A Benihana has replaced the lousy Chinese restaurant. And an expensive makeover has changed the look and feel of the place. But for now, it’s a media hotel once again because it has some of the best Internet connections in town.

In the years since my departure, much has changed in this city that residents wistfully, and wishfully, refer to as the Paris of the Middle East. As I watched from afar, it reinvented itself, however superficially. Old political rivalries were patched over and the bombed-out Green Line zone, which separated Beirut into the Christian East and Muslim West during the civil war, was rebuilt into a gleaming Middle East showcase.
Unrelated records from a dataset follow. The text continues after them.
(* ===== verification/PyText.v ===== *)
(** * Text

    A [string] stands for the UTF-8 encoding of a Python string; case and blanks
    are those of ASCII, and the tools only index ASCII text.  Stripping and splitting, integer literals
    ([int(s, 0)]), the integer expressions the layout file hands to [eval], and
    the number formats of the [%] operator. *)

From S2P Require Export PyBytes.
From Stdlib Require Export Ascii.

(** ** Characters *)

Definition code (c : ascii) : Z := Z.of_N (Ascii.N_of_ascii c).
Definition chr (n : Z) : ascii := Ascii.ascii_of_N (Z.to_N n).

(** [c.isspace()] and the class [\s] *)
Definition is_space (c : ascii) : bool :=
  let n := code c in (n =? 32) || (9 <=? n) && (n <=? 13) || (28 <=? n) && (n <=? 31).

Definition is_digit (c : ascii) : bool := (48 <=? code c) && (code c <=? 57).
Definition is_upper (c : ascii) : bool := (65 <=? code c) && (code c <=? 90).
Definition is_lower (c : ascii) : bool := (97 <=? code c) && (code c <=? 122).

(** The class [\w] *)
Definition is_word (c : ascii) : bool :=
  is_digit c || is_upper c || is_lower c || (code c =? 95).

Definition NL : ascii := chr 10.

(** ** Strings *)

(** [s.lstrip()] *)
Fixpoint lstrip (s : string) : string :=
  match s with
  | EmptyString => EmptyString
  | String c s' => if is_space c then lstrip s' else s
  end.

(** [s.rstrip()] *)
Fixpoint rstrip (s : string) : string :=
  match s with
  | EmptyString => EmptyString
  | String c s' =>
      match rstrip s' with
      | EmptyString => if is_space c then EmptyString else String c EmptyString
      | r => String c r
      end
  end.

Definition strip (s : string) : string := rstrip (lstrip s).

(** All characters are in the class [p]. *)
Fixpoint all_chars (p : ascii → bool) (s : string) : bool :=
  match s with EmptyString => true | String c s => p c && all_chars p s end.

(** The longest prefix of [s] in the class [p], and the rest. *)
Fixpoint str_span (p : ascii → bool) (s : string) : string * string :=
  match s with
  | EmptyString => (EmptyString, EmptyString)
  | String c s' =>
      if p c then let '(u, v) := str_span p s' in (String c u, v) else (EmptyString, s)
  end.

(** What follows the prefix [p] of [s]. *)
Fixpoint after (p s : string) : option string :=
  match p, s with
  | EmptyString, _ => Some s
  | String a p, String c s => if (a =? c)%char then after p s else None
  | String _ _, EmptyString => None
  end.

(** [s.split(sep)] for a one character separator *)
Fixpoint split_on (sep : ascii) (s : string) : list string :=
  match s with
  | EmptyString => [EmptyString]
  | String c s' =>
      if (c =? sep)%char then EmptyString :: split_on sep s'
      else match split_on sep s' with
           | [] => [String c EmptyString]
           | w :: ws => String c w :: ws
           end
  end.

(** The pieces of [s] between the characters of a class. *)
Fixpoint split_where (p : ascii → bool) (s : string) : list string :=
  match s with
  | EmptyString => [EmptyString]
  | String c s' =>
      if p c then EmptyString :: split_where p s'
      else match split_where p s' with
           | [] => [String c EmptyString]
           | w :: ws => String c w :: ws
           end
  end.

(** The characters [splitlines] breaks a line at. *)
Definition is_line_break (c : ascii) : bool :=
  let n := code c in (10 <=? n) && (n <=? 13) || (28 <=? n) && (n <=? 30).

(** [s.splitlines()] without the empty lines *)
Definition nonempty_lines (s : string) : list string :=
  filter (λ l, l ≠ EmptyString) (split_where is_line_break s).

(** The lines of an open text file, without their newline. *)
Definition file_lines (s : string) : list string :=
  match rev (split_on NL s) with
  | EmptyString :: ls => rev ls
  | ls => rev ls
  end.

(** [sep.join(l)] *)
Definition join (sep : string) (l : list string) : string := String.concat sep l.

(** [s.upper()] *)
Fixpoint upper (s : string) : string :=
  match s with
  | EmptyString => EmptyString
  | String c s => String (if is_lower c then chr (code c - 32) else c) (upper s)
  end.

(** [s[:n]] for [n >= 0] *)
Definition str_take (n : nat) (s : string) : string := String.substring 0 n s.

(** [s.ljust(n, c)] *)
Definition str_ljust (s : string) (n : nat) (c : ascii) : string :=
  (s +:+ String.string_of_list_ascii (replicate (n - String.length s) c))%string.

(** [s.rsplit(sep, 1)], when [sep] occurs in [s] *)
Fixpoint rsplit1 (sep : ascii) (s : string) : option (string * string) :=
  match s with
  | EmptyString => None
  | String c s' =>
      match rsplit1 sep s' with
      | Some (u, v) => Some (String c u, v)
      | None => if (c =? sep)%char then Some (EmptyString, s') else None
      end
  end.

(** [s.encode()] *)
Definition encode_utf8 (s : string) : bytes := b s.

(** [d.decode()]: the well formed sequences of UTF-8. *)
Fixpoint valid_utf8 (l : bytes) : bool :=
  let cont x := (0x80 <=? x) && (x <? 0xC0) in
  match l with
  | [] => true
  | x :: l =>
      if x <? 0x80 then valid_utf8 l
      else if (0xC2 <=? x) && (x <? 0xE0) then
        match l with y :: l => cont y && valid_utf8 l | _ => false end
      else if (0xE0 <=? x) && (x <? 0xF0) then
        match l with
        | y :: z :: l =>
            (if x =? 0xE0 then 0xA0 <=? y else true) && (if x =? 0xED then y <? 0xA0 else true) &&
            cont y && cont z && valid_utf8 l
        | _ => false
        end
      else if (0xF0 <=? x) && (x <? 0xF5) then
        match l with
        | y :: z :: w :: l =>
            (if x =? 0xF0 then 0x90 <=? y else true) && (if x =? 0xF4 then y <? 0x90 else true) &&
            cont y && cont z && cont w && valid_utf8 l
        | _ => false
        end
      else false
  end.

Definition decode_utf8 (l : bytes) : res string :=
  if valid_utf8 l then Ok (String.string_of_list_ascii (chr <$> l)) else Raise UnicodeError.

(** ** Searching *)

(** [t in s] *)
Fixpoint contains (t s : string) : bool :=
  match after t s with
  | Some _ => true
  | None => match s with EmptyString => false | String _ s => contains t s end
  end.

(** [s.startswith(t)] *)
Definition starts (t s : string) : bool := match after t s with Some _ => true | None => false end.

(** [s.replace(t, u)] for a non-empty [t]; every match consumes fuel. *)
Fixpoint replace_fuel (fuel : nat) (t u s : string) : string :=
  match fuel with
  | O => s
  | S fuel =>
      match after t s with
      | Some s' => (u +:+ replace_fuel fuel t u s')%string
      | None =>
          match s with
          | EmptyString => EmptyString
          | String c s => String c (replace_fuel fuel t u s)
          end
      end
  end.
Definition replace_all (t u s : string) : string := replace_fuel (S (String.length s)) t u s.

(** The position of the first [t] in [s]; the positions are those of the bytes,
    and are only used to cut [s] there. *)
Fixpoint index_of (t s : string) : option nat :=
  if starts t s then Some 0%nat
  else match s with EmptyString => None | String _ s => S <$> index_of t s end.

(** [s[i:]] and [s[i:j]] for positions in [s] *)
Fixpoint str_drop (i : nat) (s : string) : string :=
  match i, s with
  | O, _ => s
  | S i, String _ s => str_drop i s
  | S _, EmptyString => EmptyString
  end.
Definition str_slice (s : string) (i j : nat) : string := str_take (j - i) (str_drop i s).

(** [s.index(t)] and [s.index(t, i)] *)
Definition str_index (t s : string) : res nat :=
  or_raise (ValueError "substring not found") (index_of t s).
Definition str_index_from (t s : string) (i : nat) : res nat :=
  n ← str_index t (str_drop i s); Ok (i + n)%nat.

(** [s.rsplit(sep, 1)[-1]] *)
Definition last_field (sep : ascii) (s : string) : string := default s (snd <$> rsplit1 sep s).

(** [s.strip(c)] *)
Fixpoint lstrip_char (c : ascii) (s : string) : string :=
  match s with
  | EmptyString => EmptyString
  | String d s' => if (c =? d)%char then lstrip_char c s' else s
  end.
Fixpoint rstrip_char (c : ascii) (s : string) : string :=
  match s with
  | EmptyString => EmptyString
  | String d s' =>
      match rstrip_char c s' with
      | EmptyString => if (c =? d)%char then EmptyString else String d EmptyString
      | r => String d r
      end
  end.
Definition strip_char (c : ascii) (s : string) : string := rstrip_char c (lstrip_char c s).

(** ** Integer literals *)

Definition digit_value (c : ascii) : option Z :=
  if is_digit c then Some (code c - 48)
  else if is_lower c then Some (code c - 87)
  else if is_upper c then Some (code c - 55)
  else None.

(** Digits with single underscores between them; [us] says that an underscore
    (or the start of the number) precedes. *)
Fixpoint read_digits (base : Z) (us : bool) (acc : Z) (s : string) : option Z :=
  match s with
  | EmptyString => if us then None else Some acc
  | String c s =>
      if (c =? "_")%char then if us then None else read_digits base true acc s
      else
        match digit_value c with
        | Some d => if d <? base then read_digits base false (acc * base + d) s else None
        | None => None
        end
  end.
(** ** Theorem *)

(** C40 - The test program runs to its end whatever numbers the generator returns.
    Its tests of the codec, of the layout constants and of the font never fail:
    its status is 0 exactly when both linker scripts place every section their
    source uses, [kernel/main.c] does not mention the paging routine and the
    entry code calls it once. *)
Theorem tests_pass open_ randbelow src1 lds1 src2 lds2 main_c boot64 :
  (∀ seed k n, 0 < n → 0 ≤ randbelow seed k n < n) →
  open_ "boot/stage1.S" = Ok src1 → open_ "boot/stage1.ld" = Ok lds1 →
  open_ "boot/stage2.S" = Ok src2 → open_ "boot/stage2.ld" = Ok lds2 →
  open_ "kernel/main.c" = Ok main_c → open_ "kernel/boot64.S" = Ok boot64 →
  ∃ out status, main open_ randbelow = Ok (out, status) ∧
    (status = 0 ↔ places_all src1 lds1 ∧ places_all src2 lds2 ∧
      contains "qizo_paging_setup" main_c = false ∧ count "call qizo_paging_setup" boot64 = 1).
Proof.
  intros Hr H1 H2 H3 H4 H5 H6. unfold main.
  pose proof (test_checksum_passes randbelow) as T1. pose proof (test_lzss_passes randbelow Hr) as T2.
  pose proof test_match_window_passes as T3. pose proof test_layout_passes as T4.
  pose proof (test_boot_sections_grades open_ _ _ _ _ H1 H2 H3 H4) as T5.
  pose proof test_boot_tables_passes as T6. pose proof (test_boot_once_grades open_ _ _ H5 H6) as T7.
  pose proof test_font_passes as T8.
  pose proof (grades_bind _ _ _ _ T1 (grades_bind _ _ _ _ T2 (grades_bind _ _ _ _ T3 (grades_bind _ _ _ _ T4
    (grades_bind _ _ _ _ T5 (grades_bind _ _ _ _ T6 (grades_bind _ _ _ _ T7 T8))))))) as Hall.
  destruct (Hall (Suite [] [])) as (s & new & Hrun & Hf & HP). cbn [fails app] in Hf.
  assert (new = [] ↔ places_all src1 lds1 ∧ places_all src2 lds2 ∧
    contains "qizo_paging_setup" main_c = false ∧ count "call qizo_paging_setup" boot64 = 1) as HP' by tauto.
  assert (all_tests open_ randbelow (Suite [] []) = Ok s) as -> by exact Hrun. cbn [mbind res_bind].
  rewrite Hf. destruct new; eexists _, _; (split; [reflexivity|]); rewrite <-!HP'; split; done.
Qed.
(* ===== verification/BootInfo.v ===== *)
(** * The boot information header: [tools/qizoartifacts/qizobootinfo.py]

    The generator turns the symbols of [boot/qizoboot.inc] into a C header: a
    macro per symbol, the packed structs the kernel reads the boot information
    with, and assertions on their offsets.  The second half reads the members
    of such a struct as a C compiler does, and shows that the struct has every
    field at the offset its symbol says. *)

From S2P Require Export Layout.

Module BI.
Local Open Scope string_scope.
Local Open Scope list_scope.
Local Open Scope Z_scope.

(** ** The tables *)

Definition FIELDS : list (string * string * string) := [
  ("u32", "magic", "QIZO_BI_MAGIC");
  ("u8", "drive", "QIZO_BI_DRIVE");
  ("u8", "mode", "QIZO_BI_MODE");
  ("u8", "err", "QIZO_BI_ERR");
  ("u32", "blob_lba", "QIZO_BI_BLOB_LBA");
  ("u32", "blob_sectors", "QIZO_BI_BLOB_SECTORS");
  ("u32", "blob_crc", "QIZO_BI_BLOB_CRC");
  ("u32", "blob_phys", "QIZO_BI_BLOB_PHYS");
  ("u32", "blob_size", "QIZO_BI_BLOB_SIZE");
  ("u32", "scratch", "QIZO_BI_SCRATCH");
  ("u32", "ktext", "QIZO_BI_KTEXT");
  ("u32", "kernel_size", "QIZO_BI_KERNEL_SIZE");
  ("u32", "kernel_entry", "QIZO_BI_KERNEL_ENTRY");
  ("u32", "kernel_total", "QIZO_BI_KERNEL_TOTAL");
  ("u32", "kernel_bss", "QIZO_BI_KERNEL_BSS");
  ("u32", "flags", "QIZO_BI_FLAGS");
  ("u32", "cpus", "QIZO_BI_CPUS");
  ("u32", "cpuid_max", "QIZO_BI_CPUID_MAX");
  ("u8", "longmode", "QIZO_BI_LONGMODE");
  ("u8", "a20", "QIZO_BI_A20");
  ("e820arr", "map", "QIZO_BI_E820");
  ("u32", "map_count", "QIZO_BI_E820_N");
  ("u8arr16", "vendor", "QIZO_BI_VENDOR");
  ("u8arr80", "brand", "QIZO_BI_BRAND");
  ("u64", "total_ram", "QIZO_BI_TOTAL_RAM")
].

Definition E820 : list (string * string * Z) :=
  [("u64", "base", 0); ("u64", "size", 8); ("u32", "type", 16); ("u32", "acpi", 20)].

Definition SIZES : gmap string Z :=
  list_to_map [("u8", 1); ("u32", 4); ("u64", 8); ("u8arr16", 16); ("u8arr80", 80)].
Definition ARRS : gmap string (string * Z) :=
  list_to_map [("u8arr16", ("u8", 16)); ("u8arr80", ("u8", 80))].

(** ** The symbols *)

(** A symbol whose expression cannot be evaluated is kept, as [None]. *)
Abbreviation symbols := (gmap string (option Z)).

(** The body of the loop of [parse_inc].  A [None] in the dictionary makes every
    expression that uses it fail. *)
Definition parse_inc_line (line : string) (vals : symbols) : symbols :=
  match LY.match_set line with
  | None => vals
  | Some (name, expr) => <[name := eval (omap id vals) expr]> vals
  end.

(** [parse_inc(path)], given the text of the file *)
Definition parse_inc (text : string) : symbols :=
  fold_left (λ vals line, parse_inc_line line vals) (file_lines text) ∅.

(** [v[name]] where the code computes with it *)
Definition sym (v : symbols) (name : string) : res Z :=
  o ← or_raise (KeyError name) (v !! name);
  or_raise TypeError o.

(** [v.get(name) is None] *)
Definition unresolved (v : symbols) (name : string) : bool :=
  match v !! name with Some (Some _) => false | _ => true end.

(** ** The header *)

Definition TAB : ascii := chr 9.
Definition DQ : ascii := chr 34.

Definition decl (t name : string) (v : symbols) : res string :=
  if bool_decide (t = "e820arr") then
    n ← sym v "QIZO_E820_MAX";
    Ok ("struct qizo_e820 " +:+ name +:+ "[" +:+ fmt_d n +:+ "];")
  else
    match ARRS !! t with
    | Some (base, n) => Ok (base +:+ " " +:+ name +:+ "[" +:+ fmt_d n +:+ "];")
    | None => Ok (t +:+ " " +:+ name +:+ ";")
    end.

(** The symbols that are asked for and missing. *)
Definition extras : list string :=
  ["QIZO_BI_E820"; "QIZO_BI_SIZE"; "QIZO_E820_MAX"; "QIZO_E820_ENT";
   "QIZO_KTEXT"; "QIZO_BOOTINFO"; "QIZO_SCRATCH"; "QIZO_BLOB_MAX"].
Definition missing (v : symbols) : list string :=
  List.filter (unresolved v) (FIELDS.*2) ++ List.filter (unresolved v) extras.

(** The macros, one for each resolved symbol, in alphabetical order. *)
Definition sorted_symbols (v : symbols) : list string :=
  sort_by String.leb (List.filter (starts "QIZO_") (map_to_list v).*1).
Definition define_line (v : symbols) (name : string) : list string :=
  match v !! name with
  | Some (Some z) => ["#define " +:+ name +:+ " 0x" +:+ fmt_X z]
  | _ => []
  end.

(** The struct of one entry of the memory map, and its assertions. *)
Definition e820_lines : list string :=
  ["struct qizo_e820 {"] ++
  ((λ f : string * string * Z, String TAB (f.1.1 +:+ " " +:+ f.1.2 +:+ ";")) <$> E820) ++
  ["} __attribute__((packed));"] ++
  ((λ f : string * string * Z,
      "_Static_assert(__builtin_offsetof(struct qizo_e820, " +:+ f.1.2 +:+ ") == " +:+ fmt_d f.2 +:+
      ", " +:+ String DQ ("e820 " +:+ f.1.2 +:+ String DQ ");")) <$> E820) ++
  ["_Static_assert(sizeof(struct qizo_e820) == QIZO_E820_ENT, " +:+
     String DQ ("e820 size" +:+ String DQ ");")].

(** One field of the boot information, on the lines so far and the offset of
    their end. *)
Definition emit_field (v : symbols) (f : string * string * string) (s : list string * Z)
    : res (ctl (list string * Z)) :=
  let '(t, name, symbol) := f in
  let '(lines, cur) := s in
  off ← sym v symbol;
  _ ← raise_if (off <? cur)
    (SystemExit ("qizo: bootinfo field " +:+ name +:+ " overlaps previous field"));
  let lines := if cur <? off
               then lines ++ [String TAB ("u8 pad_" +:+ name +:+ "[" +:+ fmt_d (off - cur) +:+ "];")]
               else lines in
  d ← decl t name v;
  let lines := lines ++ [String TAB d] in
  cur ← (if bool_decide (t = "e820arr") then
           ent ← sym v "QIZO_E820_ENT"; n ← sym v "QIZO_E820_MAX"; Ok (off + ent * n)
         else size ← or_raise (KeyError t) (SIZES !! t); Ok (off + size));
  Ok (Next (lines, cur)).

Definition offset_assert (f : string * string * string) : string :=
  let '(_, name, symbol) := f in
  "_Static_assert(__builtin_offsetof(struct qizo_bootinfo, " +:+ name +:+ ") == " +:+ symbol +:+
  ", " +:+ String DQ (name +:+ String DQ ");").

(** [emit]: the lines of the header, and the text that is written *)
Definition emit_lines (v : symbols) : res (list string) :=
  _ ← raise_if (negb (bool_decide (missing v = [])))
    (SystemExit ("qizo: unresolved bootinfo symbols: " +:+ join ", " (missing v)));
  let head := ["#pragma once";
    "/* generated by tools/qizoartifacts/qizobootinfo.py from boot/qizoboot.inc */"] ++
    (sorted_symbols v ≫= define_line v) ++ [""] ++ e820_lines ++ [""] ++ ["struct qizo_bootinfo {"] in
  s ← for_each (emit_field v) FIELDS ([], 0);
  Ok (head ++ s.1 ++ ["} __attribute__((packed));"] ++ (offset_assert <$> FIELDS) ++
    ["_Static_assert(sizeof(struct qizo_bootinfo) <= QIZO_BI_SIZE, " +:+
       String DQ ("bootinfo size" +:+ String DQ ");")]).

Definition emit (inc_text : string) : res (string * Z) :=
  lines ← emit_lines (parse_inc inc_text);
  Ok (join (String NL "") lines +:+ String NL "", len lines).

(** The program: the file it writes and the line it prints, given its arguments
    and the contents of the file the first one names. *)
Definition main (argv : list string) (open_ : string → res string) : res (string * string * string) :=
  inc ← or_raise IndexError (argv !! 1%nat);
  out ← or_raise IndexError (argv !! 2%nat);
  inc_text ← open_ inc;
  '(text, n) ← emit inc_text;
  Ok (out, text, "bootinfo header: " +:+ fmt_d n +:+ " lines from " +:+ last_field "/"%char inc).

(** ** Reading the struct as a C compiler does *)

Definition type_size (t : string) : option Z :=
  if bool_decide (t = "u8") then Some 1
  else if bool_decide (t = "u32") then Some 4
  else if bool_decide (t = "u64") then Some 8
  else if bool_decide (t = "struct qizo_e820") then Some 24
  else None.

(** A member of a packed struct: its name and its size. *)
Definition read_member (line : string) : option (string * Z) :=
  s ← after (String TAB "") line;
  td ← rsplit1 " " s;
  size ← type_size td.1;
  let '(name, rest) := str_span is_word td.2 in
  match rest with
  | String "[" rest =>
      let '(num, rest) := str_span is_digit rest in
      n ← read_digits 10 true 0 num;
      if bool_decide (rest = "];") then Some (name, size * n) else None
  | _ => if bool_decide (rest = ";") then Some (name, size) else None
  end.

(** The lines between the opening line of a struct and its closing line. *)
Fixpoint take_until (stop : string) (lines : list string) : option (list string) :=
  match lines with
  | [] => None
  | l :: lines => if bool_decide (l = stop) then Some [] else cons l <$> take_until stop lines
  end.
Fixpoint struct_body (tag : string) (lines : list string) : option (list string) :=
  match lines with
  | [] => None
  | l :: lines =>
      if bool_decide (l = "struct " +:+ tag +:+ " {")
      then take_until "} __attribute__((packed));" lines
      else struct_body tag lines
  end.

(** Members of a packed struct follow each other without gaps. *)
Definition sizeof (ms : list (string * Z)) : Z := foldr (λ m n, m.2 + n) 0 ms.
Fixpoint offsetof (name : string) (ms : list (string * Z)) : option Z :=
  match ms with
  | [] => None
  | (m, size) :: ms => if bool_decide (m = name) then Some 0 else Z.add size <$> offsetof name ms
  end.

(** The members of the struct [tag] declared in [lines]. *)
Definition members (lines : list string) (tag : string) : option (list (string * Z)) :=
  struct_body tag lines ≫= mapM read_member.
Not all of Beirut has had a makeover. My old apartment building is looking a bit worn. It was hit by an Israeli gunboat in 1982 and my dining room table still has small chinks in it from the flying glass. A short time later, my downtown office was destroyed by a direct hit, which made me wonder whether I had personally offended the Israeli commander, a man named Ariel Sharon.

When I did a quick tour of the old downtown the other day, I found that the dingy corridor where I once had my office is now sleek and modern. But it was also devoid of people -- they’ve stayed away because so many have been killed in the recent violence.

The antiques store next to my old office building was open. Inside, a tiny, elderly woman named May Salameh, whom I had known from years before, sat behind her tidy desk. The store was barely illuminated because the only light came from the front window.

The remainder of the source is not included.